■ **Work instructions**:
Which lines run from the one containing "apply gcd_built in" to the end of the entries? Quote them exactly, and nothing else.

■ **Recorded data**:

(** C28: decompression with a single codec, not a chain, never reads or writes outside
    of its buffers: for every codec but [Multiple] and the encryption codecs that
    the factory returns for a method byte, and arbitrary, possibly corrupted,
    data, decompression into a buffer of the announced size ends with an
    exception or fills the buffer.  Of the ZSTD library it is supposed that it
    writes no more than the capacity it is given. *)
Theorem registered_decoders_safe (lib : LZ4Library) (env : LZ4Surroundings)
    (zstd : ZSTDLibrary) (aes_128_gcm_siv aes_256_gcm_siv : CreatorWithType)
    (boost_gcd libdivide_divide : Z -> Z -> Z) (statics : option Z) (fresh : nat -> bytes)
    (nested : Z -> result ICompressionCodec) (method : CompressionMethodByte) (dec : ICompressionCodec)
    (source dest : bytes) :
  LZ4SurroundingsSpec env -> (method = ZSTD -> ZSTDLibrarySafe zstd) -> In method single_codec_methods ->
  lookup_code lib env zstd aes_128_gcm_siv aes_256_gcm_siv boost_gcd libdivide_divide statics fresh nested
    (method_byte method) = Ok dec ->
  is_bytes source -> size_of source < 2 ^ 32 -> size_of dest < 2 ^ 32 ->
  (forall n, readDecompressedBlockSize (decompression_error_code dec) source = Ok n -> n <= size_of dest) ->
  memory_safe dest (decompress dec source dest).
Proof.
  intros Henv Hzstd Hm Hl Hb Hs Hd Hn.
  pose (by_code := lookup_code_registered lib env zstd aes_128_gcm_siv aes_256_gcm_siv
    boost_gcd libdivide_divide statics fresh nested).
  pose (reg := in_regs lib env zstd aes_128_gcm_siv aes_256_gcm_siv boost_gcd libdivide_divide statics fresh nested).
  destruct Hm as [<-|[<-|[<-|[<-|[<-|[<-|[<-|[<-|[<-|[]]]]]]]]]].
  - rewrite (by_code _ _ _ (reg 0%nat _ _ _ eq_refl)) in Hl. apply Ok_inj in Hl as <-. apply decompress_safe; try done. apply safe_None.
  - rewrite (by_code _ _ _ (reg 1%nat _ _ _ eq_refl)) in Hl. apply Ok_inj in Hl as <-. apply decompress_safe; try done.
    by apply safe_LZ4.
  - rewrite (by_code _ _ _ (reg 2%nat _ _ _ eq_refl)) in Hl. apply Ok_inj in Hl as <-. apply decompress_safe; try done.
    apply safe_ZSTD. by apply Hzstd.
  - rewrite (by_code _ _ _ (reg 5%nat _ _ _ eq_refl)) in Hl.
    apply delta_built in Hl as (size & _ & ->). apply decompress_safe; try done. apply Delta.safe_Delta.
  - rewrite (by_code _ _ _ (reg 6%nat _ _ _ eq_refl)) in Hl.
    apply t64_built in Hl as (idx & variant & ->). apply decompress_safe; try done. apply safe_T64.
  - rewrite (by_code _ _ _ (reg 7%nat _ _ _ eq_refl)) in Hl.
    apply double_delta_built in Hl as (size & _ & ->). apply decompress_safe; try done. apply safe_DoubleDelta.
  - rewrite (by_code _ _ _ (reg 8%nat _ _ _ eq_refl)) in Hl.
    apply gorilla_built in Hl as (size & _ & ->). apply decompress_safe; try done. apply safe_Gorilla.
  - rewrite (by_code _ _ _ (reg 11%nat _ _ _ eq_refl)) in Hl.
    apply (fpc_built [] None) in Hl as (width & level & _ & ->). apply decompress_safe; try done. apply safe_FPC.
  - rewrite (by_code _ _ _ (reg 12%nat _ _ _ eq_refl)) in Hl.
    apply gcd_built in Hl as (size & _ & ->). apply decompress_safe; try done. apply GCD.safe_GCD.
Qed.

■ **Solution to this exercise**:
    apply gcd_built in Hl as (size & _ & ->). apply decompress_safe; try done. apply GCD.safe_GCD.
Qed.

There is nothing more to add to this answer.